- [ASSIGNMENT]: Each entry should be written out once more, exactly as given below.
** Opening DATA FOR REVIEW block **
Lemma put_contents rb xs size :
  wf rb -> fits rb (rlen rb) (length xs) -> size <= length xs ->
  contents (put rb (rlen rb) xs (rlen rb + size)) = contents rb ++ take size xs.
Proof.
  intros Hwf Hf Hs. unfold contents. rewrite put_unrolled by done. cbn [put rlen].
  apply take_splice_at; [|done]. rewrite unrolled_length by done. apply Hf.
Qed.
(** What an operation leaves: a well-formed buffer of the same capacity. *)
Definition holds rb (rb' : RingBuffer T) (q : list T) : Prop :=
  wf rb' /\ capacity rb' = capacity rb /\ contents rb' = q.
Lemma copy_in_run rb data :
  wf rb -> let n := contig (norm rb) in let size := min n (length data) in
  exists rb', enqueue_many_with (copy_in data) rb = (Ok (size, drop size data), rb') /\
    holds rb rb' (contents rb ++ take size data) /\ rlen rb' = rlen rb + size /\ read_at rb' = read_at (norm rb).
Proof.
  intros Hwf n size. pose proof (norm_wf rb Hwf) as Hwf0. pose proof (norm_facts rb) as [Hl0 Hc0].
  pose proof (contig_fits _ Hwf0) as Hf. rewrite Hl0 in Hf.
  set (buf := slice (rlen rb) n (unrolled (norm rb))).
  assert (length buf = n) as Hbuf.
  { apply slice_length. rewrite unrolled_length by done. apply Hf. }
  set (xs := take size data ++ drop size buf).
  assert (length xs = n) as Hxs.
  { unfold xs. rewrite length_app, length_take, length_drop. lia. }
  eexists. split.
  { apply (enqueue_many_run rb _ size _ xs Hwf); [|done|lia]. unfold copy_in. fold n buf. by rewrite Hbuf. }
  rewrite <- Hl0 in *. split_and!; [split_and!| |done].
  - apply put_wf; [done|by rewrite Hxs|]. destruct Hf as [Hf _]. fold n in Hf. lia.
  - rewrite put_capacity; [done|by rewrite Hxs].
  - rewrite put_contents; [|done|by rewrite Hxs|lia]. rewrite norm_contents. f_equal.
    unfold xs. by rewrite take_app_length' by (rewrite length_take; lia).
  - done.
Qed.
(** Two contiguous pieces fill the window. *)
Lemma two_pieces cap r L D :
  r < cap \/ r = 0 -> L <= cap -> (L = 0 -> r = 0) ->
  let s1 := min (min (cap - L) (cap - wrap cap (r + L))) D in
  let s2 := min (min (cap - (L + s1)) (cap - wrap cap (r + (L + s1)))) (D - s1) in
  s1 + s2 = min D (cap - L).
Proof.
  intros Hr HL Hz s1 s2. destruct (Nat.le_gt_cases cap (r + L)) as [Hge|Hlt].
  - assert (s1 = min (cap - L) D) as Hs1.
    { unfold s1. clear s1 s2. f_equal. apply Nat.min_l. unfold wrap. rewrite (proj2 (Nat.ltb_ge _ _)) by lia. lia. }
    assert (s2 = 0) as ->; [|by rewrite Hs1, Nat.add_0_r, Nat.min_comm]. unfold s2. rewrite Hs1.
    destruct (Nat.le_ge_cases D (cap - L)); [rewrite (Nat.min_r _ D) by done; by rewrite Nat.sub_diag, Nat.min_0_r|].
    rewrite (Nat.min_l _ D) by done. clear s1 Hs1 s2. by replace (cap - (L + (cap - L))) with 0 by lia.
  - assert (s1 = min (cap - (r + L)) D) as Hs1.
    { unfold s1, wrap. clear s1 s2. rewrite (proj2 (Nat.ltb_lt _ _)) by lia. f_equal. lia. }
    destruct (Nat.le_ge_cases D (cap - (r + L))) as [HD|HD].
    + rewrite Nat.min_r in Hs1 by done. unfold s2. rewrite Hs1, Nat.sub_diag, Nat.min_0_r.
      clear s1 s2 Hs1. lia.
    + rewrite Nat.min_l in Hs1 by done. unfold s2, wrap. rewrite Hs1. clear s1 s2 Hs1.
      rewrite (proj2 (Nat.ltb_ge _ _)) by lia. lia.
Qed.
Lemma norm_read_at rb : read_at (norm rb) = if rlen rb =? 0 then 0 else read_at rb.
Proof. unfold norm. by case_match. Qed.
Lemma contig_norm rb :
  contig (norm rb) = min (capacity rb - rlen rb) (capacity rb - wrap (capacity rb) (read_at (norm rb) + rlen rb)).
Proof. unfold contig, free. pose proof (norm_facts rb) as [-> ->]. done. Qed.
Lemma enqueue_slice_spec rb data :
  wf rb -> let n := min (length data) (free rb) in
  exists rb', enqueue_slice data rb = (Ok n, rb') /\ holds rb rb' (contents rb ++ take n data).
Proof.
  intros Hwf n. destruct (copy_in_run rb data Hwf) as (rb1 & Hrun1 & (Hwf1 & Hc1 & Hq1) & Hl1 & Hr1).
  set (size1 := min (contig (norm rb)) (length data)) in *.
  destruct (copy_in_run rb1 (drop size1 data) Hwf1) as (rb2 & Hrun2 & (Hwf2 & Hc2 & Hq2) & Hl2 & _).
  rewrite length_drop in *. set (size2 := min (contig (norm rb1)) (length data - size1)) in *.
  assert (size1 + size2 = n) as Hn.
  { pose proof Hwf as (_ & HL & Hr). pose proof (norm_wf rb Hwf) as (_ & _ & Hr0).
    rewrite (proj2 (norm_facts rb)) in Hr0. unfold size2, size1 in *. rewrite !contig_norm in *. rewrite Hc1, Hl1 in *.
    rewrite (norm_read_at rb1), Hr1, Hl1 in *.
    assert (rlen rb = 0 -> read_at (norm rb) = 0) as Hz by (intros Hz; by rewrite norm_read_at, Hz).
    pose proof (two_pieces (capacity rb) (read_at (norm rb)) (rlen rb) (length data) Hr0 HL Hz) as H2. cbv zeta in H2.
    unfold n, free. rewrite <- H2. f_equal.
    match goal with |- context [?x =? 0] => destruct (Nat.eqb_spec x 0) as [He|]; [|done] end.
    apply Nat.eq_add_0 in He as [He _]. by rewrite Hz. }
  exists rb2. split.
  - apply wp_run. unfold enqueue_slice. wp_step. wp_call Hrun1. wp_step. wp_call Hrun2.
    wp_steps. rewrite nadd_ok; [by rewrite Hn|]. rewrite Hn. destruct Hwf as (Hcap & _).
    unfold n, free, isize_max, usize_max in *. lia.
  - split_and!; [done|congruence|]. rewrite Hq2, Hq1, <- app_assoc. f_equal. rewrite <- Hn. by rewrite take_take_drop.
Qed.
** Closing DATA FOR REVIEW block **
- [YOUR RESPONSE]:
Lemma put_contents rb xs size :
  wf rb -> fits rb (rlen rb) (length xs) -> size <= length xs ->
  contents (put rb (rlen rb) xs (rlen rb + size)) = contents rb ++ take size xs.
Proof.
  intros Hwf Hf Hs. unfold contents. rewrite put_unrolled by done. cbn [put rlen].
  apply take_splice_at; [|done]. rewrite unrolled_length by done. apply Hf.
Qed.
(** What an operation leaves: a well-formed buffer of the same capacity. *)
Definition holds rb (rb' : RingBuffer T) (q : list T) : Prop :=
  wf rb' /\ capacity rb' = capacity rb /\ contents rb' = q.
Lemma copy_in_run rb data :
  wf rb -> let n := contig (norm rb) in let size := min n (length data) in
  exists rb', enqueue_many_with (copy_in data) rb = (Ok (size, drop size data), rb') /\
    holds rb rb' (contents rb ++ take size data) /\ rlen rb' = rlen rb + size /\ read_at rb' = read_at (norm rb).
Proof.
  intros Hwf n size. pose proof (norm_wf rb Hwf) as Hwf0. pose proof (norm_facts rb) as [Hl0 Hc0].
  pose proof (contig_fits _ Hwf0) as Hf. rewrite Hl0 in Hf.
  set (buf := slice (rlen rb) n (unrolled (norm rb))).
  assert (length buf = n) as Hbuf.
  { apply slice_length. rewrite unrolled_length by done. apply Hf. }
  set (xs := take size data ++ drop size buf).
  assert (length xs = n) as Hxs.
  { unfold xs. rewrite length_app, length_take, length_drop. lia. }
  eexists. split.
  { apply (enqueue_many_run rb _ size _ xs Hwf); [|done|lia]. unfold copy_in. fold n buf. by rewrite Hbuf. }
  rewrite <- Hl0 in *. split_and!; [split_and!| |done].
  - apply put_wf; [done|by rewrite Hxs|]. destruct Hf as [Hf _]. fold n in Hf. lia.
  - rewrite put_capacity; [done|by rewrite Hxs].
  - rewrite put_contents; [|done|by rewrite Hxs|lia]. rewrite norm_contents. f_equal.
    unfold xs. by rewrite take_app_length' by (rewrite length_take; lia).
  - done.
Qed.
(** Two contiguous pieces fill the window. *)
Lemma two_pieces cap r L D :
  r < cap \/ r = 0 -> L <= cap -> (L = 0 -> r = 0) ->
  let s1 := min (min (cap - L) (cap - wrap cap (r + L))) D in
  let s2 := min (min (cap - (L + s1)) (cap - wrap cap (r + (L + s1)))) (D - s1) in
  s1 + s2 = min D (cap - L).
Proof.
  intros Hr HL Hz s1 s2. destruct (Nat.le_gt_cases cap (r + L)) as [Hge|Hlt].
  - assert (s1 = min (cap - L) D) as Hs1.
    { unfold s1. clear s1 s2. f_equal. apply Nat.min_l. unfold wrap. rewrite (proj2 (Nat.ltb_ge _ _)) by lia. lia. }
    assert (s2 = 0) as ->; [|by rewrite Hs1, Nat.add_0_r, Nat.min_comm]. unfold s2. rewrite Hs1.
    destruct (Nat.le_ge_cases D (cap - L)); [rewrite (Nat.min_r _ D) by done; by rewrite Nat.sub_diag, Nat.min_0_r|].
    rewrite (Nat.min_l _ D) by done. clear s1 Hs1 s2. by replace (cap - (L + (cap - L))) with 0 by lia.
  - assert (s1 = min (cap - (r + L)) D) as Hs1.
    { unfold s1, wrap. clear s1 s2. rewrite (proj2 (Nat.ltb_lt _ _)) by lia. f_equal. lia. }
    destruct (Nat.le_ge_cases D (cap - (r + L))) as [HD|HD].
    + rewrite Nat.min_r in Hs1 by done. unfold s2. rewrite Hs1, Nat.sub_diag, Nat.min_0_r.
      clear s1 s2 Hs1. lia.
    + rewrite Nat.min_l in Hs1 by done. unfold s2, wrap. rewrite Hs1. clear s1 s2 Hs1.
      rewrite (proj2 (Nat.ltb_ge _ _)) by lia. lia.
Qed.
Lemma norm_read_at rb : read_at (norm rb) = if rlen rb =? 0 then 0 else read_at rb.
Proof. unfold norm. by case_match. Qed.
Lemma contig_norm rb :
  contig (norm rb) = min (capacity rb - rlen rb) (capacity rb - wrap (capacity rb) (read_at (norm rb) + rlen rb)).
Proof. unfold contig, free. pose proof (norm_facts rb) as [-> ->]. done. Qed.
Lemma enqueue_slice_spec rb data :
  wf rb -> let n := min (length data) (free rb) in
  exists rb', enqueue_slice data rb = (Ok n, rb') /\ holds rb rb' (contents rb ++ take n data).
Proof.
  intros Hwf n. destruct (copy_in_run rb data Hwf) as (rb1 & Hrun1 & (Hwf1 & Hc1 & Hq1) & Hl1 & Hr1).
  set (size1 := min (contig (norm rb)) (length data)) in *.
  destruct (copy_in_run rb1 (drop size1 data) Hwf1) as (rb2 & Hrun2 & (Hwf2 & Hc2 & Hq2) & Hl2 & _).
  rewrite length_drop in *. set (size2 := min (contig (norm rb1)) (length data - size1)) in *.
  assert (size1 + size2 = n) as Hn.
  { pose proof Hwf as (_ & HL & Hr). pose proof (norm_wf rb Hwf) as (_ & _ & Hr0).
    rewrite (proj2 (norm_facts rb)) in Hr0. unfold size2, size1 in *. rewrite !contig_norm in *. rewrite Hc1, Hl1 in *.
    rewrite (norm_read_at rb1), Hr1, Hl1 in *.
    assert (rlen rb = 0 -> read_at (norm rb) = 0) as Hz by (intros Hz; by rewrite norm_read_at, Hz).
    pose proof (two_pieces (capacity rb) (read_at (norm rb)) (rlen rb) (length data) Hr0 HL Hz) as H2. cbv zeta in H2.
    unfold n, free. rewrite <- H2. f_equal.
    match goal with |- context [?x =? 0] => destruct (Nat.eqb_spec x 0) as [He|]; [|done] end.
    apply Nat.eq_add_0 in He as [He _]. by rewrite Hz. }
  exists rb2. split.
  - apply wp_run. unfold enqueue_slice. wp_step. wp_call Hrun1. wp_step. wp_call Hrun2.
    wp_steps. rewrite nadd_ok; [by rewrite Hn|]. rewrite Hn. destruct Hwf as (Hcap & _).
    unfold n, free, isize_max, usize_max in *. lia.
  - split_and!; [done|congruence|]. rewrite Hq2, Hq1, <- app_assoc. f_equal. rewrite <- Hn. by rewrite take_take_drop.
Qed.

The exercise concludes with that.